--- THE PROBLEM ---
Search the entries for the line containing "Definition claim_select (computer_id". Repeat it, then every line after it, exactly through the final line.

--- MATERIAL FOR THE TASK ---
(** Whether [prune] removes a row; an invalid payload raises. *)
Definition should_remove (auxiliary_older_than audit_older_than : Z) (k : Key)
    (row : CodeControlRecord) : sql bool :=
  match key_collection k with
  | commands =>
      c ← validate_payload RuntimeCommand row;
      mret (match cmd_acked_at c with Some t => (t <? auxiliary_older_than)%Z | None => false end)
  | grants =>
      g ← validate_payload ConnectorGrant row;
      mret (or_instant (grant_revoked_at g) (grant_expires_at g) <? auxiliary_older_than)%Z
  | registration_credentials =>
      r ← validate_payload RuntimeRegistrationCredential row;
      mret (or_instant (reg_consumed_at r) (reg_expires_at r) <? auxiliary_older_than)%Z
  | audit =>
      e ← validate_payload SecurityAuditEvent row;
      mret (audit_created_at e <? audit_older_than)%Z
  | _ => mret false
  end.

Definition PRUNED_COLLECTIONS : list Collection := [commands; grants; registration_credentials; audit].

Definition sql_prune (auxiliary_older_than audit_older_than : Z) : sql Z :=
  session_write (
    rows ← gets (λ s, objects s (rows_where (λ k _,
      bool_decide (key_ns k = ns) && bool_decide (key_collection k ∈ PRUNED_COLLECTIONS)) s));
    removed ← map_each (λ kr,
      remove ← should_remove auxiliary_older_than audit_older_than kr.1 kr.2;
      if remove : bool then session_delete kr.1;; mret 1%Z else mret 0%Z) rows;
    mret (foldr Z.add 0%Z removed)).

(** The rows [claim_run] may take: queued or recovering on this computer,
    and not locked by another replica. *)
Definition claimable_row (computer_id : string) (locked : gset Key) (k : Key)
    (row : CodeControlRecord) : bool :=
  in_collection runs k && bool_decide (rec_assigned_computer_id row = Some computer_id) &&
  match rec_lifecycle_status row with
  | Some v => bool_decide (v ∈ [RunStatus_value queued; RunStatus_value recovering])
  | None => false
  end && bool_decide (k ∉ locked).

(** The query of [claim_run]: the oldest such row, which stays locked. *)
Definition claim_select (computer_id : string) : sql (option (Key * CodeControlRecord)) :=
  rows ← gets (λ s, rows_where (claimable_row computer_id (sql_locked s)) s);
  match rows with
  | [] => mret None
  | first :: rest =>
      let '(k, row) := min_by (λ kr, rec_created_at kr.2) first rest in
      row ← gets (λ s, in_session s k row);
      mret (Some (k, row))
  end.

(** What [claim_run] does with the row. *)
Definition claim_write (lease_id : string) (lease_expires_at : Z) (k : Key) (row : CodeControlRecord) :
    sql TaskRun :=
  run ← validate_payload TaskRun row;
  let run := run <| run_lease_id := Some lease_id |>
                 <| run_lease_expires_at := Some lease_expires_at |> in
  run ← env (transition_run run preparing None);
  now ← env utc_now;
  let run := run <| run_updated_at := now |> in
  let row := apply_projection runs (DRun run) (row <| rec_payload := DRun run |>) in
  session_update k (row <| rec_revision := (rec_revision row + 1)%Z |>
                        <| rec_updated_at := run_updated_at run |>);;
  mret run.

Definition sql_claim_run (computer_id lease_id : string) (lease_expires_at : Z) : sql (option TaskRun) :=
  session_write (
    found ← claim_select computer_id;
    match found with
    | None => mret None
    | Some (k, row) => run ← claim_write lease_id lease_expires_at k row; mret (Some run)
    end).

--- TASK ANSWER ---
Definition claim_select (computer_id : string) : sql (option (Key * CodeControlRecord)) :=
  rows ← gets (λ s, rows_where (claimable_row computer_id (sql_locked s)) s);
  match rows with
  | [] => mret None
  | first :: rest =>
      let '(k, row) := min_by (λ kr, rec_created_at kr.2) first rest in
      row ← gets (λ s, in_session s k row);
      mret (Some (k, row))
  end.

(** What [claim_run] does with the row. *)
Definition claim_write (lease_id : string) (lease_expires_at : Z) (k : Key) (row : CodeControlRecord) :
    sql TaskRun :=
  run ← validate_payload TaskRun row;
  let run := run <| run_lease_id := Some lease_id |>
                 <| run_lease_expires_at := Some lease_expires_at |> in
  run ← env (transition_run run preparing None);
  now ← env utc_now;
  let run := run <| run_updated_at := now |> in
  let row := apply_projection runs (DRun run) (row <| rec_payload := DRun run |>) in
  session_update k (row <| rec_revision := (rec_revision row + 1)%Z |>
                        <| rec_updated_at := run_updated_at run |>);;
  mret run.

Definition sql_claim_run (computer_id lease_id : string) (lease_expires_at : Z) : sql (option TaskRun) :=
  session_write (
    found ← claim_select computer_id;
    match found with
    | None => mret None
    | Some (k, row) => run ← claim_write lease_id lease_expires_at k row; mret (Some run)
    end).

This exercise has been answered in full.